(** C9: a synchronisation that was interrupted.  Both partitions end in an index, and the
    one of the data partition was written after that of the index partition.  Where it
    may not write, [ltfs_check_medium] says that the cartridge is inconsistent and leaves
    it as it is.  Where it may, it takes the newer index and its tree, hands them to
    [ltfs_write_index] for the index partition, over an unchanged cartridge, and its
    answer and the volume it leaves are those of that call, so that an error is returned
    as such.  A call that reports success, and whose document no reset of the drive has
    cost ([document_lost]), has written the newer index in place of the old one, the next
    generation, pointing back to the one on the data partition, which stays.  No other
    recovery is needed, whatever is allowed. *)
Theorem check_medium_recovers m med ip dp deep extra recover last :
  label_ok (volume m) -> ids_positive (volume m) -> dev_at (device (volume m)) med ->
  ends_in_index (volume m) med (ltfs_ip_id (volume m)) ip -> ends_in_index (volume m) med (ltfs_dp_id (volume m)) dp ->
  data_newer (volume m) med ip dp ->
  last_ref (label (volume m)) (tree_at (selfptr dp)) = Some last ->
  last.1 <= eod_at med (ltfs_part_id2num (ltfs_dp_id (volume m)) (volume m)) ->
  room_for_index (xml (tree_at (selfptr dp))) (volume m) med ->
  let check fix_ := ltfs_check_medium ops kmi reader split tree_at xml update_mam_attr fuel rfuel ignore now junk
                      fix_ deep extra recover m in
  let ip_num := ltfs_part_id2num (ltfs_ip_id (volume m)) (volume m) in
  (exists m', check false = Some (- LTFS_INCONSISTENT, m') /\ dev_at (device (volume m')) med)
  /\ exists vol3 ret m',
     dev_at (device vol3) med /\ index vol3 = ltfs_set_index_dirty false dp /\ label vol3 = label (volume m) /\ label_ok vol3
     /\ ltfs_write_index ops (xml (tree_at (selfptr dp))) update_mam_attr 2 now junk (ltfs_ip_id (volume m)) SYNC_RECOVERY vol3
        = Some (ret, volume m')
     /\ check true = Some (ret, m') /\ (ret < 0 \/ ret = 0)
     /\ (ret = 0 ->
          document_lost ops (xml (tree_at (selfptr dp))) now (ltfs_ip_id (volume m)) SYNC_RECOVERY vol3 = false ->
          exists blocks,
          let idx := recovered_index ip dp in
          blocks_of (blocksize (label (volume m)))
            (index_bytes (xml (tree_at (selfptr dp))) SYNC_RECOVERY (volume m) idx) blocks
          /\ dev_at (device (volume m'))
               (write_at ip_num (off_block (selfptr ip) - 1) (Filemark :: (Data <$> blocks) ++ [Filemark]) med)
          /\ index (volume m') = ltfs_unset_index_dirty true (set_creator (vol_creator (volume m)) idx)
          /\ tree m' = tree_at (selfptr dp) /\ label (volume m') = label (volume m)
          /\ ip_index_file_end (volume m') = true /\ dp_index_file_end (volume m') = true).
Proof.
  intros Hlab Hids Hat Hip Hdp Hnew Hlast Hle Hroom check ip_num.
  set (dp_num := ltfs_part_id2num (ltfs_dp_id (volume m)) (volume m)) in *.
  split.
  - destruct (newer_found m med ip dp false deep extra recover Hlab Hids Hat Hip Hdp Hnew) as (v & E & A & _).
    unfold check, ltfs_check_medium, bind_op. rewrite E. eexists. split; [reflexivity|exact A].
  - destruct (newer_found m med ip dp true deep extra recover Hlab Hids Hat Hip Hdp Hnew) as (v & E & A & S1 & P & B).
    pose proof (sl_label _ _ S1) as Hl. pose proof (sl_creator _ _ S1) as Hc.
    assert (Hlv : label_ok v) by (apply (label_ok_same (volume m)); [exact Hl|apply S1|done]).
    assert (Hidi : ltfs_ip_id (volume m) = ltfs_ip_id v) by (unfold ltfs_ip_id; by rewrite Hl).
    assert (Hidd : ltfs_dp_id (volume m) = ltfs_dp_id v) by (unfold ltfs_dp_id; by rewrite Hl).
    assert (Hself : off_partition (selfptr ip) = ltfs_ip_id v /\ off_partition (selfptr dp) = ltfs_dp_id v)
      by (rewrite <- Hidi, <- Hidd; split; [apply Hip|apply Hdp]).
    assert (Hix : forall idx, index_bytes (xml (tree_at (selfptr dp))) SYNC_RECOVERY (volume m) idx
                              = index_bytes (xml (tree_at (selfptr dp))) SYNC_RECOVERY v idx)
      by (intros; unfold index_bytes; by rewrite Hc).
    assert (Hrv : room_for_index (xml (tree_at (selfptr dp))) v med).
    { destruct Hroom as (n & Hn & Hr). exists n. split; [|exact Hr]. intros idx. by rewrite <- Hix. }
    pose proof (end_behind _ _ _ _ _ Hip) as Hb.
    unfold check, ltfs_check_medium, bind_op. rewrite E. subst ip_num dp_num. rewrite Hidi, Hidd in *.
    rewrite !(part_num_same v (volume m)) in * by done. rewrite <- Hl in Hlast.
    rewrite (recover_finish v med ip dp Hlv P last Hlast Hle). unfold bind_op, write_index. cbn [volume tree].
    destruct (write_index_alone ops (xml (tree_at (selfptr dp))) update_mam_attr 1 now junk (ltfs_ip_id v) SYNC_RECOVERY _
      (recover_needs_no_other v ip dp Hlv Hself)) as (ret & vol' & Hrun & Hcase).
    exists (ready_to_recover ip dp (ltfs_part_id2num (ltfs_ip_id v) v) v), ret, {| tree := tree_at (selfptr dp); volume := vol' |}.
    split; [exact A|]. split; [reflexivity|]. split; [exact Hl|]. split; [by apply (label_ok_same v)|]. split; [exact Hrun|].
    rewrite Hrun. split; [by destruct (ret <? 0)|]. split.
    { destruct Hcase as [[Hneg _]|Hhere]; [by left|].
      pose proof (write_index_here_ret ops (xml (tree_at (selfptr dp))) update_mam_attr now junk (ltfs_ip_id v) SYNC_RECOVERY
        (ready_to_recover ip dp (ltfs_part_id2num (ltfs_ip_id v) v) v)) as H. cbv zeta in H. by rewrite Hhere in H. }
    intros -> Hlost. destruct Hcase as [[Hneg _]|Hhere]; [lia|].
    destruct (recover_written v med ip dp Hlv A Hself ltac:(lia) P vol' Hrv Hhere Hlost) as (blocks & H).
    exists blocks. cbn [volume set_volume tree]. rewrite Hix, <- Hl, <- Hc. by destruct H as (? & ? & ? & ? & ? & ?).
Qed.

******************************

EXERCISE » Quote every record above exactly.

YOUR RESPONSE »
(** C9: a synchronisation that was interrupted.  Both partitions end in an index, and the
    one of the data partition was written after that of the index partition.  Where it
    may not write, [ltfs_check_medium] says that the cartridge is inconsistent and leaves
    it as it is.  Where it may, it takes the newer index and its tree, hands them to
    [ltfs_write_index] for the index partition, over an unchanged cartridge, and its
    answer and the volume it leaves are those of that call, so that an error is returned
    as such.  A call that reports success, and whose document no reset of the drive has
    cost ([document_lost]), has written the newer index in place of the old one, the next
    generation, pointing back to the one on the data partition, which stays.  No other
    recovery is needed, whatever is allowed. *)
Theorem check_medium_recovers m med ip dp deep extra recover last :
  label_ok (volume m) -> ids_positive (volume m) -> dev_at (device (volume m)) med ->
  ends_in_index (volume m) med (ltfs_ip_id (volume m)) ip -> ends_in_index (volume m) med (ltfs_dp_id (volume m)) dp ->
  data_newer (volume m) med ip dp ->
  last_ref (label (volume m)) (tree_at (selfptr dp)) = Some last ->
  last.1 <= eod_at med (ltfs_part_id2num (ltfs_dp_id (volume m)) (volume m)) ->
  room_for_index (xml (tree_at (selfptr dp))) (volume m) med ->
  let check fix_ := ltfs_check_medium ops kmi reader split tree_at xml update_mam_attr fuel rfuel ignore now junk
                      fix_ deep extra recover m in
  let ip_num := ltfs_part_id2num (ltfs_ip_id (volume m)) (volume m) in
  (exists m', check false = Some (- LTFS_INCONSISTENT, m') /\ dev_at (device (volume m')) med)
  /\ exists vol3 ret m',
     dev_at (device vol3) med /\ index vol3 = ltfs_set_index_dirty false dp /\ label vol3 = label (volume m) /\ label_ok vol3
     /\ ltfs_write_index ops (xml (tree_at (selfptr dp))) update_mam_attr 2 now junk (ltfs_ip_id (volume m)) SYNC_RECOVERY vol3
        = Some (ret, volume m')
     /\ check true = Some (ret, m') /\ (ret < 0 \/ ret = 0)
     /\ (ret = 0 ->
          document_lost ops (xml (tree_at (selfptr dp))) now (ltfs_ip_id (volume m)) SYNC_RECOVERY vol3 = false ->
          exists blocks,
          let idx := recovered_index ip dp in
          blocks_of (blocksize (label (volume m)))
            (index_bytes (xml (tree_at (selfptr dp))) SYNC_RECOVERY (volume m) idx) blocks
          /\ dev_at (device (volume m'))
               (write_at ip_num (off_block (selfptr ip) - 1) (Filemark :: (Data <$> blocks) ++ [Filemark]) med)
          /\ index (volume m') = ltfs_unset_index_dirty true (set_creator (vol_creator (volume m)) idx)
          /\ tree m' = tree_at (selfptr dp) /\ label (volume m') = label (volume m)
          /\ ip_index_file_end (volume m') = true /\ dp_index_file_end (volume m') = true).
Proof.
  intros Hlab Hids Hat Hip Hdp Hnew Hlast Hle Hroom check ip_num.
  set (dp_num := ltfs_part_id2num (ltfs_dp_id (volume m)) (volume m)) in *.
  split.
  - destruct (newer_found m med ip dp false deep extra recover Hlab Hids Hat Hip Hdp Hnew) as (v & E & A & _).
    unfold check, ltfs_check_medium, bind_op. rewrite E. eexists. split; [reflexivity|exact A].
  - destruct (newer_found m med ip dp true deep extra recover Hlab Hids Hat Hip Hdp Hnew) as (v & E & A & S1 & P & B).
    pose proof (sl_label _ _ S1) as Hl. pose proof (sl_creator _ _ S1) as Hc.
    assert (Hlv : label_ok v) by (apply (label_ok_same (volume m)); [exact Hl|apply S1|done]).
    assert (Hidi : ltfs_ip_id (volume m) = ltfs_ip_id v) by (unfold ltfs_ip_id; by rewrite Hl).
    assert (Hidd : ltfs_dp_id (volume m) = ltfs_dp_id v) by (unfold ltfs_dp_id; by rewrite Hl).
    assert (Hself : off_partition (selfptr ip) = ltfs_ip_id v /\ off_partition (selfptr dp) = ltfs_dp_id v)
      by (rewrite <- Hidi, <- Hidd; split; [apply Hip|apply Hdp]).
    assert (Hix : forall idx, index_bytes (xml (tree_at (selfptr dp))) SYNC_RECOVERY (volume m) idx
                              = index_bytes (xml (tree_at (selfptr dp))) SYNC_RECOVERY v idx)
      by (intros; unfold index_bytes; by rewrite Hc).
    assert (Hrv : room_for_index (xml (tree_at (selfptr dp))) v med).
    { destruct Hroom as (n & Hn & Hr). exists n. split; [|exact Hr]. intros idx. by rewrite <- Hix. }
    pose proof (end_behind _ _ _ _ _ Hip) as Hb.
    unfold check, ltfs_check_medium, bind_op. rewrite E. subst ip_num dp_num. rewrite Hidi, Hidd in *.
    rewrite !(part_num_same v (volume m)) in * by done. rewrite <- Hl in Hlast.
    rewrite (recover_finish v med ip dp Hlv P last Hlast Hle). unfold bind_op, write_index. cbn [volume tree].
    destruct (write_index_alone ops (xml (tree_at (selfptr dp))) update_mam_attr 1 now junk (ltfs_ip_id v) SYNC_RECOVERY _
      (recover_needs_no_other v ip dp Hlv Hself)) as (ret & vol' & Hrun & Hcase).
    exists (ready_to_recover ip dp (ltfs_part_id2num (ltfs_ip_id v) v) v), ret, {| tree := tree_at (selfptr dp); volume := vol' |}.
    split; [exact A|]. split; [reflexivity|]. split; [exact Hl|]. split; [by apply (label_ok_same v)|]. split; [exact Hrun|].
    rewrite Hrun. split; [by destruct (ret <? 0)|]. split.
    { destruct Hcase as [[Hneg _]|Hhere]; [by left|].
      pose proof (write_index_here_ret ops (xml (tree_at (selfptr dp))) update_mam_attr now junk (ltfs_ip_id v) SYNC_RECOVERY
        (ready_to_recover ip dp (ltfs_part_id2num (ltfs_ip_id v) v) v)) as H. cbv zeta in H. by rewrite Hhere in H. }
    intros -> Hlost. destruct Hcase as [[Hneg _]|Hhere]; [lia|].
    destruct (recover_written v med ip dp Hlv A Hself ltac:(lia) P vol' Hrv Hhere Hlost) as (blocks & H).
    exists blocks. cbn [volume set_volume tree]. rewrite Hix, <- Hl, <- Hc. by destruct H as (? & ? & ? & ? & ? & ?).
Qed.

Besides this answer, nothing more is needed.